Teacher ratings spread out evenly across spectrum of quality

This week the Columbus Dispatch ran an article
about recently released performance ratings of some 7,500 teachers in
central Ohio, including those in Columbus City Schools and South-Western
City Schools. Note, while the ratings – which identify teachers’ impact
on student learning last year (in grades 3 through 8) – are “part of a
larger movement to revamp the way Ohio judges teacher quality,” they are
not part of the mandate to adopt a comprehensive teacher evaluation
system by July 2013 as required by the state budget
(When those teacher evaluation systems go into effect, they must
categorize teachers into four tiers of effectiveness: accomplished,
proficient, developing, and ineffective, and student growth will only
count for half of the rating. Multiple other measures will also factor
into the rating.)

It’s unclear from this article how the
ratings were determined exactly (how much student growth differentiates a
“most effective” teacher over an “above average” one?), but one thing
is clear:  there are far more teachers delivering adequate or excellent
student gains than not. And, despite all the alarm among educators and
unions about using student growth to evaluate teachers’ performance, the
breakdown of ratings – in the aggregate – seems pretty intuitive. And
they’re probably more accurate, inasmuch as the distribution of teachers
is more spread out than in the current binary rating system under which
98 percent of teachers are “satisfactory.”  

In Columbus City Schools, for example, 27
percent of teachers (in reading and math for grades 3-8, considering
only student value-added data and no other measures) were above average
while 22 were below. A full 51 percent were “average” or delivering
about a year’s worth of gains. Only 9 percent were “least effective.”
That means in a school of 22 teachers, only about two would really be on
the bottom-most rung.  For those of us know have worked in schools
before – especially urban public schools – that number feels accurate.
Certainly two teachers in each school are minimally effective, while
many more are good or even great.

The percentages for Columbus and South-Western are broken down below in a graph, which also includes the state average.
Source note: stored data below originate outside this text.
(* ===== verification/MinixDemo.v ===== *)
(** * A small minix file system

    Eight blocks on device 3: the super block, one block for each bitmap, the
    table of inodes in block 4 and three data zones.  The theorems on minix.c
    are applied to it. *)
From stdpp Require Import gmultiset.
From S2P Require Import Prelude Fs Minix MinixZone MinixMap MinixBmap MinixFile MinixDir MinixTrunc.
From S2P Require Bitmap.
Open Scope Z_scope.

Definition demo_layout : layout := mk_layout 3 32 8 1 1 5.
Definition zeros (n : nat) : list Z := replicate n 0.
Definition demo_super_block : list Z :=
  [32; 0; 8; 0; 1; 0; 1; 0; 5; 0; 0; 0; 0; 0x1c; 8; 0x10; 0x7f; 0x13] ++ zeros 1006.
(** Zones 5, 6 and 7 are free. *)
Definition demo_zmap : list Z := 0xf1 :: replicate 1023 0xff.

Definition demo_blocks (itable : list Z) : gmap key (list Z) :=
  list_to_map [((3, 0), zeros 1024); ((3, 1), demo_super_block); ((3, 2), 3 :: zeros 1023);
    ((3, 3), demo_zmap); ((3, 4), itable); ((3, 5), zeros 1024); ((3, 6), zeros 1024); ((3, 7), zeros 1024)].

Definition demo_super : super_t := mk_super (Some (3, 1)) 3 1 FS_TYPE_MINIX SECTOR_SIZE BLOCK_SIZE [1%nat] None None.

Definition demo_task : task_t := mk_task 1000 100 0x12 (replicate 16 None) 0 0 [47].

Definition demo_fs (itable : list Z) (inodes : list inode_t) : fs :=
  mk_fs (demo_blocks itable) ∅ inodes [demo_super] [] demo_task 1700000000.

(** A check of [blk_ok] by computation. *)
Definition blk_okb (b : list Z) : bool :=
  (Z.of_nat (length b) =? BLOCK_SIZE) && forallb (λ v, (0 <=? v) && (v <? 256)) b.

Lemma blk_okb_ok bs k b : bs !! k = Some b → blk_okb b = true → blk_ok bs k.
Proof.
  intros Hb H. apply andb_prop in H as [H1 H2]. exists b. split; [done|]. split; [by apply Z.eqb_eq|].
  apply Forall_forall. intros v Hv. apply forallb_forall with (x := v) in H2; [|by apply list_elem_of_In].
  apply andb_prop in H2 as [? ?]. lia.
Qed.

Lemma demo_layout_ok : layout_ok demo_layout.
Proof. by split. Qed.

Lemma demo_laid_out itable inodes : blk_okb itable = true → laid_out (demo_fs itable inodes) 0 demo_layout.
Proof.
  intros Hi. split; [apply demo_layout_ok|by eexists| |by vm_compute..].
  intros i Hr. cbn in Hr.
  assert (i = 0 ∨ i = 1 ∨ i = 2 ∨ i = 3 ∨ i = 4 ∨ i = 5 ∨ i = 6 ∨ i = 7) as H by lia.
  repeat destruct H as [->|H]; [..|subst i]; (eapply blk_okb_ok; [reflexivity|]; first [exact Hi|by vm_compute]).
Qed.

Lemma ones_byte m : 0 ≤ m < 8 → Z.testbit 0xff m = true.
Proof. intros Hr. change 0xff with (Z.ones 8). apply Z.ones_spec_low. lia. Qed.

Lemma demo_zmap_bit j : 4 ≤ j < 8192 → Bitmap.bit demo_zmap j = true.
Proof.
  intros Hj. unfold Bitmap.bit.
  assert (0 ≤ j `mod` 8 < 8) as Hm by (Z.div_mod_to_equations; lia).
  assert (0 ≤ j `div` 8 < 1024) as Hd by (Z.div_mod_to_equations; lia).
  destruct (Z.to_nat (j `div` 8)) as [|n] eqn:En.
  - assert (4 ≤ j `mod` 8) as Hm4 by (Z.div_mod_to_equations; lia). clear En Hd Hj. revert Hm4 Hm.
    generalize (j `mod` 8). intros m Hm4 Hm. assert (m = 4 ∨ m = 5 ∨ m = 6 ∨ m = 7) as H by lia.
    by repeat destruct H as [->|H]; [..|subst m].
  - unfold demo_zmap. change ((?a :: ?l) !! S n) with (l !! n).
    rewrite lookup_replicate_2 by lia. by apply ones_byte.
Qed.

Lemma demo_tail itable : tail_marked demo_layout (demo_blocks itable).
Proof.
  intros z [Hz1 Hz2] Hu. unfold zone_used, mbit in Hu.
  change (l_fdz demo_layout) with 5 in *. change (l_zmap demo_layout) with 1 in *.
  change (l_zones demo_layout) with 8. change BLOCK_BITS with 8192 in *.
  rewrite Z.div_small, Z.mod_small in Hu by lia.
  assert (demo_blocks itable !! (l_dev demo_layout, l_zbase demo_layout + 0) = Some demo_zmap) as E by done.
  rewrite E in Hu. destruct (Z.lt_ge_cases z 8); [|by rewrite demo_zmap_bit in Hu by lia].
  assert (z = 4 ∨ 5 ≤ z) as [->|?] by lia; [by vm_compute in Hu|lia].
Qed.

Lemma balloc_bfree_witness : laid_out (demo_fs (zeros 1024) []) 0 demo_layout ∧
  wp no_stop (minix_balloc 0) (λ z s', z = 5 ∧ wp no_stop (minix_bfree 0 5) (λ _ s2, zone_used demo_layout (blocks s2) 5 = false) s')
    (demo_fs (zeros 1024) []).
Proof.
  pose proof (demo_laid_out (zeros 1024) [] ltac:(by vm_compute)) as Hl. split; [exact Hl|].
  eapply wp_conseq; [exact (balloc_bfree _ _ _ Hl (demo_tail _))|].
  assert (zone_used demo_layout (demo_blocks (zeros 1024)) 5 = false) as E5 by (by vm_compute).
  assert (in_zmap demo_layout 5) as I5 by (unfold in_zmap; cbn; change BLOCK_BITS with 8192; lia).
  intros z s' [(_ & Hall & _)|(Hr & Hf & Hmin & _ & _ & _ & Hfree)].
  { specialize (Hall 5 I5). change (zone_used demo_layout (demo_blocks (zeros 1024)) 5 = true) in Hall. by rewrite E5 in Hall. }
  cbn [l_fdz l_zones demo_layout] in Hr.
  assert (z = 5) as ->.
  { destruct (Z.lt_ge_cases 5 z) as [H|]; [|lia]. specialize (Hmin 5 I5 H).
    change (zone_used demo_layout (demo_blocks (zeros 1024)) 5 = true) in Hmin. by rewrite E5 in Hmin. }
  split; [done|]. eapply wp_conseq; [apply Hfree; vm_compute; done|].
  intros _ s2 (_ & Hz & _). rewrite Hz by done. exact E5.
Defined.

(** ** An empty file or directory: inode 2 *)
Definition demo_itable (dir : bool) : list Z :=
  zeros 32 ++ (if dir then [0xed; 0x41] else [0xa4; 0x81]) ++ [0xe8; 3] ++ zeros 9 ++ [1] ++ zeros 978.
Definition demo_inode (dir : bool) : inode_t :=
  mk_inode (Some ((3, 4), 32)) (Some (3, 4)) 3 0 2 1 0 0 0 0 (if dir then 0x41ed else 0x81a4) 0 FS_TYPE_MINIX 1000 0 (Some 0%nat)
    (Some FS_TYPE_MINIX) None None.
Definition demo_file (dir : bool) : fs := demo_fs (demo_itable dir) [empty_inode; demo_inode dir].

Lemma val_zeros n k bs off m : bs !! k = Some (zeros m) → val n bs k off = 0.
Proof.
  intros Hb. unfold val. rewrite Hb. unfold slice, zeros. rewrite drop_replicate, take_replicate. apply le_zeros.
Qed.

Lemma demo_no_zones dir q : valid_slot q → zone_at demo_layout 4 32 (blocks (demo_file dir)) q = 0.
Proof.
  intros Hq. destruct q as [|i q] using rev_ind; [done|]. clear IHq.
  apply (zone_at_zero demo_layout 4 32 _ [i]); [by exists q|done|].
  assert (valid_slot [i]) as Hi by (apply (valid_suffix (q ++ [i])); [done|by exists q|done]).
  cbn in Hi. cbn [zone_at].
  assert (i = 0 ∨ i = 1 ∨ i = 2 ∨ i = 3 ∨ i = 4 ∨ i = 5 ∨ i = 6 ∨ i = 7 ∨ i = 8) as H by lia.
  repeat destruct H as [->|H]; [..|subst i]; destruct dir; by vm_compute.
Qed.

Lemma demo_good dir : good demo_layout 4 32 0 (demo_file dir).
Proof.
  split.
  - apply (demo_laid_out (demo_itable dir)). destruct dir; vm_compute; reflexivity.
  - by vm_compute.
  - done.
  - split; intros q; [intros Hq|intros q' Hq _ _]; by rewrite demo_no_zones.
  - intros z Hz _ i _. change (l_fdz demo_layout) with 5 in Hz. change (l_zones demo_layout) with 8 in Hz.
    apply (val_zeros 2 _ _ _ 1024). assert (z = 5 ∨ z = 6 ∨ z = 7) as [-> | [-> | ->]] by lia; done.
  - apply demo_tail.
Qed.

(** Three bytes are written to the empty file, and read. *)
Lemma write_read_witness :
  wp no_stop (minix_write (λ _, st_ret tt) (λ _ _ _ _, st_ret 0) 1 [104; 105; 10] 0) (λ r s',
    r = 3 ∧ wp no_stop (minix_read (λ _, st_ret tt) (λ _ _ _, st_ret (0, [])) 1 3 0) (λ r _, r = (3, [104; 105; 10])) s')
    (demo_file false).
Proof.
  eapply wp_conseq.
  - apply (write_read demo_layout 4 32 0 (demo_file false) 1 [104; 105; 10] 0 (λ _, st_ret tt) (λ _ _ _, st_ret (0, []))).
    + by vm_compute.
    + apply demo_good.
    + by exists (demo_inode false).
    + by vm_compute.
    + by vm_compute.
    + by repeat constructor.
    + cbn. lia.
    + by vm_compute.
    + by vm_compute.
  - intros r s' (-> & _ & _ & Hr). split; [done|]. eapply wp_conseq; [exact Hr|]. by intros r s2 [-> _].
Defined.

(** The name [ab] is added to the empty directory. *)
Lemma add_then_find_witness :
  wp no_stop (let* (k, o) := add_entry 1 [97; 98] in st 2 k (o + d_nr) 7) (λ _ s',
    wp no_stop (find_entry 1 [97; 98; 47; 99]) (λ r _, ∃ k, r = Some (k, 0, [99])) s' ∧
    wp no_stop (find_entry 1 [97]) (λ r _, r = None) s') (demo_file true).
Proof.
  eapply wp_conseq.
  - apply (add_then_find demo_layout 4 32 0 (demo_file true) 1 [] [97; 98] 7).
    + by vm_compute.
    + apply demo_good.
    + by exists (demo_inode true).
    + split; [by vm_compute|]. split; [by vm_compute|done].
    + by vm_compute.
    + split; [by cbn; lia|]. by repeat constructor.
    + done.
    + lia.
    + by vm_compute.
    + intros _. apply Nat.ltb_lt. by vm_compute.
  - intros [] s' (_ & _ & Hfind). split.
    + eapply wp_conseq; [apply (Hfind [97; 98] [47; 99]); [by repeat constructor|by right]|].
      intros r s2 [_ ->]. by eexists.
    + eapply wp_conseq; [apply (Hfind [97] []); [by repeat constructor|by left]|]. by intros r s2 [_ ->].
Defined.

(** Three bytes are written; the zone they went to is free again after truncation. *)
Lemma truncate_frees_witness :
  wp no_stop (minix_write (λ _, st_ret tt) (λ _ _ _ _, st_ret 0) 1 [104; 105; 10] 0) (λ _ s,
    zone_at demo_layout 4 32 (blocks s) [0] ≠ 0 ∧
    wp no_stop (minix_truncate 1) (λ r s', r = EOK ∧
      zone_used demo_layout (blocks s') (zone_at demo_layout 4 32 (blocks s) [0]) = false ∧
      zone_at demo_layout 4 32 (blocks s') [0] = 0 ∧ file_size demo_layout 4 32 (blocks s') = 0) s)
    (demo_file false).
Proof.
  assert (l_zones demo_layout ≤ l_fdz demo_layout - 1 + l_zmap demo_layout * BLOCK_BITS) as Hc by (by vm_compute).
  apply (wp_write demo_layout 4 32 0 Hc); [apply demo_good|by exists (demo_inode false)|by vm_compute|done|by vm_compute|
    by repeat constructor|by vm_compute|].
  intros s Hw _. pose proof (wr_changed _ _ _ _ _ _ _ _ _ Hw) as Hch. pose proof (ch_good _ _ _ _ _ _ _ Hch) as Hg.
  assert (zone_at demo_layout 4 32 (blocks s) [0] ≠ 0) as Hz.
  { apply (byte_at_zone _ _ _ _ 0 104). by apply (wr_data _ _ _ _ _ _ _ _ _ Hw 0%nat). }
  split; [exact Hz|]. eapply wp_conseq; [apply (truncate_frees demo_layout 4 32 0 s 1 Hc Hg (ch_inode _ _ _ _ _ _ _ Hch))|].
  - intros q Hv Hq. destruct (tr_zone _ _ _ _ (gd_tree _ _ _ _ _ Hg) q Hv Hq) as [Hr _].
    unfold freeable. change (l_fdz demo_layout) with 5 in *. change (l_zones demo_layout) with 8 in Hr. change BLOCK_BITS with 8192.
    rewrite Z.div_small by lia. lia.
  - intros r s'. assert (truncatable demo_layout 4 32 s = true) as ->.
    { unfold truncatable. rewrite (ch_fields _ _ _ _ _ _ _ Hch); [by vm_compute|]. unfold other_field, i_mode, i_size. lia. }
    intros (-> & Hf & Hs & _). split; [done|]. split; [|split; [by apply (fz_zones _ _ _ _ _ _ Hf)|done]].
    apply not_true_iff_false. rewrite (fz_used _ _ _ _ _ _ Hf).
    + intros [_ Hall]. apply Hz. by apply (Hall [0]).
    + destruct (tr_zone _ _ _ _ (gd_tree _ _ _ _ _ Hg) [0]) as [Hr _]; [done|done|].
      unfold in_zmap. change (l_fdz demo_layout) with 5 in *. change (l_zones demo_layout) with 8 in Hr.
      change (l_zmap demo_layout) with 1. change BLOCK_BITS with 8192. lia.
Defined.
Percent of teachers by rating (2010-11)


This mirrors what one might expect in any
sector, not just education, when it comes to job performance. And it
aligns with what Mike Miles, superintendent of Harrison School District 2
in Colorado, shared with central Ohio superintendents and northern Ohio
school district leaders and others last month when he outlined
his district’s reforms to evaluation and compensation. The goal, of
course, is to move more teachers along the quality spectrum toward
maximum effectiveness. But in reality, most will congregate somewhere in
the middle. (South-Western is the exception in this graph, with many
more teachers above average than the breakdown for the entire state.)
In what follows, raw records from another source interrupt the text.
Lemma wp_advance c s i f len (Q : unit → fs → Prop) : is_dup2 c = false → ok s → files (task s) !! i = Some (Some f) →
  (∀ s', post c s len s' → Q tt s') → wp any_stop (advance f len) Q s.
Proof.
  intros Hc Hok Hi HQ. unfold advance, st_when. destruct (Z.ltb_spec 0 len); [|by apply wp_ret, HQ, post_same].
  apply wp_mod, HQ. split; [|lia].
  by apply (ok_offset s i f).
Qed.

Lemma wp_user_access b n w (Q : bool → fs → Prop) s : (∀ x, Q x s) → wp any_stop (user_access memory_access b n w) Q s.
Proof. intros HQ. unfold user_access. by apply wp_bind, wp_gets, wp_ret. Qed.
Lemma wp_deref_any {A} (o : option A) (Q : A → fs → Prop) s : (∀ a, o = Some a → Q a s) → wp any_stop (deref_opt o) Q s.
Proof. intros HQ. destruct o; [by apply HQ|done]. Qed.
Lemma wp_the_file f e (Q : file_t → fs → Prop) s : file_table s !! f = Some e → Q e s → wp any_stop (the_file f) Q s.
Proof. intros He HQ. unfold wp, the_file, st_deref. by rewrite He. Qed.
Lemma wp_check_any b (Q : unit → fs → Prop) s : (b = true → Q tt s) → wp any_stop (st_check b) Q s.
Proof. apply wp_check. done. Qed.

Lemma read_post fd buf cnt s : ok s → wp any_stop (run ops memory_access (Read fd buf cnt)) (post (Read fd buf cnt) s) s.
Proof.
  intros Hok. cbn [run]. unfold first, sys_read. apply wp_bind.
  destruct (cnt <? 0); [by apply wp_ret, wp_ret, post_same|].
  apply wp_bind, wp_user_access. intros [|]; [|by apply wp_ret, wp_ret, post_same]. cbn [negb].
  apply wp_bind, wp_fd_check; [done|by apply wp_ret, wp_ret, post_same|]. intros f e n _ Hf He Hn.
  apply wp_bind, (wp_the_file f e); [done|]. destruct (_ =? O_WRONLY); [by apply wp_ret, wp_ret, post_same|].
  rewrite Hn. apply wp_bind, wp_deref_any. intros ? [= <-]. apply wp_op_of. intros t.
  pose proof (ko_read _ (Hops t) n cnt (foffset e)) as Hk.
  apply wp_bind, keeps_wp; [done|]. intros [len bytes] s1 E1. injection E1 as Et Ef.
  apply wp_bind, (wp_advance (Read fd buf cnt) s1 (Z.to_nat fd)); [done|unfold fds; by rewrite Et, Ef|by rewrite Ef|].
  intros s2 [Hok2 Hp2]. apply wp_ret, wp_ret. split; [done|]. intros Hfl. cbn [failure_leaves] in *. rewrite (Hp2 Hfl). unfold fds. by rewrite Et, Ef.
Qed.

Lemma readdir_post fd buf cnt s : ok s → wp any_stop (run ops memory_access (Readdir fd buf cnt)) (post (Readdir fd buf cnt) s) s.
Proof.
  intros Hok. cbn [run]. unfold first, sys_readdir. apply wp_bind.
  apply wp_bind, wp_user_access. intros [|]; [|by apply wp_ret, wp_ret, post_same]. cbn [negb].
  apply wp_bind, wp_fd_check; [done|by apply wp_ret, wp_ret, post_same|]. intros f e n _ Hf He Hn.
  apply wp_bind, (wp_the_file f e); [done|]. destruct (_ =? O_WRONLY); [by apply wp_ret, wp_ret, post_same|].
  rewrite Hn. apply wp_bind, wp_deref_any. intros ? [= <-]. apply wp_op_of. intros t.
  pose proof (ko_readdir _ (Hops t) n cnt (foffset e)) as Hk.
  apply wp_bind, keeps_wp; [done|]. intros [len d] s1 E1. injection E1 as Et Ef.
  apply wp_bind, (wp_advance (Readdir fd buf cnt) s1 (Z.to_nat fd)); [done|unfold fds; by rewrite Et, Ef|by rewrite Ef|].
  intros s2 [Hok2 Hp2]. apply wp_ret, wp_ret. split; [done|]. intros Hfl. cbn [failure_leaves] in *. rewrite (Hp2 Hfl). unfold fds. by rewrite Et, Ef.
Qed.

Lemma write_post fd buf data cnt s : ok s →
  wp any_stop (run ops memory_access (Write fd buf data cnt)) (post (Write fd buf data cnt) s) s.
Proof.
  intros Hok. cbn [run]. unfold sys_write.
  destruct (cnt <? 0); [by apply wp_ret, post_same|].
  apply wp_bind, wp_user_access. intros [|]; [|by apply wp_ret, post_same]. cbn [negb].
  apply wp_bind, wp_fd_check; [done|by apply wp_ret, post_same|]. intros f e n _ Hf He Hn.
  apply wp_bind, (wp_the_file f e); [done|]. destruct (_ =? O_RDONLY); [by apply wp_ret, post_same|].
  rewrite Hn. apply wp_op_of. intros t. pose proof (ko_write _ (Hops t) n (take (Z.to_nat cnt) data) (foffset e)) as Hk.
  apply wp_bind, keeps_wp; [done|]. intros len s1 E1. injection E1 as Et Ef.
  apply wp_bind, (wp_advance (Write fd buf data cnt) s1 (Z.to_nat fd)); [done|unfold fds; by rewrite Et, Ef|by rewrite Ef|].
  intros s2 [Hok2 Hp2]. apply wp_ret. split; [done|]. intros Hfl. cbn [failure_leaves] in *. rewrite (Hp2 Hfl). unfold fds. by rewrite Et, Ef.
Qed.

Lemma lseek_post fd offset wh s : ok s → wp any_stop (run ops memory_access (Lseek fd offset wh)) (post (Lseek fd offset wh) s) s.
Proof.
  intros Hok. cbn [run]. unfold sys_lseek.
  apply wp_bind, wp_fd_check; [done|by apply wp_ret, post_same|]. intros f e n _ Hf He Hn.
  apply wp_bind, (wp_the_file f e); [done|]. apply wp_bind, wp_check_any. intros _. apply wp_bind.
  assert (∀ o, 0 ≤ o →
    wp any_stop (do! mod_file f (λ f, f <| foffset := o |>); st_ret o) (post (Lseek fd offset wh) s) s) as Hset.
  { intros o Ho. apply wp_bind, wp_mod, wp_ret. split; [by apply (ok_offset s (Z.to_nat fd) f)|lia]. }
  destruct (Z.eqb_spec wh SEEK_SET) as [->|]; [|destruct (Z.eqb_spec wh SEEK_CUR) as [->|]; [|destruct (Z.eqb_spec wh SEEK_END) as [->|]; [|done]]].
  - apply wp_bind, wp_check_any. intros Hp. by apply wp_ret, Hset, Z.leb_le.
  - apply wp_bind, wp_check_any. intros Hp. by apply wp_ret, Hset, Z.leb_le.
  - rewrite Hn. apply wp_bind, wp_deref_any. intros ? [= <-]. apply wp_bind, keeps_wp; [apply _|]. intros i s1 E1.
    apply wp_ret. injection E1 as Et Ef. apply wp_bind, wp_mod, wp_ret. split.
    2: { intros _. right. split; [done|]. exists f. split; [done|]. unfold fds. cbn. by rewrite <-Et, <-Ef. }
    rewrite <-Ef in Hf. apply (ok_offset s1 (Z.to_nat fd) f); [unfold fds; by rewrite Et, Ef|done|done].
Qed.

Lemma dup_post fd arg s : ok s → wp any_stop (dupfd fd arg) (λ r s', ok s' ∧ (r < 0 → fds s' = fds s)) s.
Proof.
  intros Hok. unfold dupfd. apply wp_bind, wp_fd_check; [done|by apply wp_ret|]. intros f e n _ Hf He Hn.
  destruct (arg <? 0); [done|]. apply wp_bind, wp_gets.
  pose proof (find_from_spec none (drop (Z.to_nat arg) (files (task s))) (Z.to_nat arg)) as H.
  destruct (find_from none (drop (Z.to_nat arg) (files (task s))) (Z.to_nat arg)) as [i|]; [|by apply wp_ret].
  destruct H as (x & Hi & Hx & Hp & _). rewrite lookup_drop in Hx.
  replace (Z.to_nat arg + (i - Z.to_nat arg))%nat with i in Hx by lia. destruct x; [done|].
  apply wp_bind, wp_mod, wp_bind, wp_mod, wp_ret. split; [|lia].
  change (fds_ok others (alter (λ e, e <| fcount $= λ c, u32 (c + 1) |>) f (file_table s), <[Z.to_nat (Z.of_nat i) := Some f]> (files (task s)))).
  rewrite Nat2Z.id. eapply ok_update; [exact Hok|done|exact Hx|by left|by right| |intros _; exists n; exact Hn].
  rewrite decide_False, decide_True by done. change (fcount (e <| fcount $= ?g |>)) with (g (fcount e)). cbn beta.
  pose proof (uses_insert f (files (task s)) i (Some f) None Hx) as Hu. rewrite decide_False, decide_True in Hu by done.
  pose proof (uses_range f (<[i := Some f]> (files (task s)))) as Hr. rewrite length_insert in Hr.
  pose proof (fd_len _ _ Hok) as Hl. change (fds s).2 with (files (task s)) in Hl. rewrite Hl in Hr.
  pose proof (fd_count _ _ Hok f e He) as Hc. change (fds s).2 with (files (task s)) in Hc.
  pose proof (uses_range f (files (task s))). specialize (Hfew f). change (Z.of_nat (Z.to_nat TASK_FILE_NR)) with TASK_FILE_NR in Hr.
  rewrite u32_small by lia. lia.
Qed.

Lemma close_post fd s : ok s → wp any_stop (fd_put (Vfs.close_op ops) fd) (λ r s', ok s' ∧ (r < 0 → fds s' = fds s)) s.
Proof.
  intros Hok. unfold fd_put. apply wp_bind, wp_fd_check; [done|by apply wp_ret|]. intros f e n _ Hf He Hn.
  apply wp_bind, (wp_the_file f e); [done|]. apply wp_bind, wp_check_any. intros _. apply wp_bind, wp_mod, wp_bind.
  unfold put_file. apply wp_bind, (wp_the_file f e); [done|]. apply wp_bind, wp_check_any. intros Hc%Z.ltb_lt.
  apply wp_bind, wp_mod. apply wp_bind, (wp_the_file f (e <| fcount $= λ c, u32 (c - 1) |>)).
  { change (alter (λ e, e <| fcount $= λ c, u32 (c - 1) |>) f (file_table s) !! f = Some (e <| fcount $= λ c, u32 (c - 1) |>)).
    by rewrite list_lookup_alter_eq, He. }
  match goal with |- wp _ _ _ ?x => set (s1 := x) end.
  assert (ok s1) as Hok1.
  { pose proof (use_room s f e Hok He) as Hr.
    apply (ok_update others (file_table s) (files (task s)) f e _ (Z.to_nat fd) (Some f) None); [exact Hok|done|done|by right|by left| |].
    - change (fcount (e <| fcount $= ?g |>)) with (g (fcount e)). cbn beta. rewrite decide_True, decide_False by done.
      rewrite u32_small by lia. lia.
    - intros _. by exists n. }
  assert (Keeps (if fcount (e <| fcount $= λ c, u32 (c - 1) |>) =? 0 then Fs.iput (Vfs.close_op ops) (finode (e <| fcount $= λ c, u32 (c - 1) |>)) else st_ret tt))
    as Hk by vkeeps.
  apply keeps_wp; [done|]. intros _ s2 E2. apply wp_ret. split; [by rewrite E2|]. by change EOK with 0.
Qed.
As the article points out, this represents
only one year of data and for a small subset of teachers (in grades
3-8). It goes on to quote Columbus Education Association president
Rhonda Johnson, who says that these ratings are “only a fraction” and
don’t “tell the whole picture.” This is true, which is why the other 50
percent of teacher evaluations matters so much. The state budget put in
law the requirement for districts to base half of a teacher’s evaluation
on student growth, but districts may come up with other indicators to
fill out the remaining 50 percent. This might include commitment to
one’s school community, “professionalism” (which could account for
timeliness and interactions with parents), and of course – classroom

Despite the clarion call that student test
scores shouldn’t be the sole determiner of a teacher’s rating, I’ve yet
to hear of this being proposed anywhere as a legitimate policy option.
Of course there should be multiple measures that are fair, transparent,
robust, consistent, and accurate. But teachers and unions would be
hard-pressed to admit that when it comes to the distribution of
themselves and their colleagues along a quality spectrum, that
value-added results like the ones released this week are already more
accurate than what current systems depict.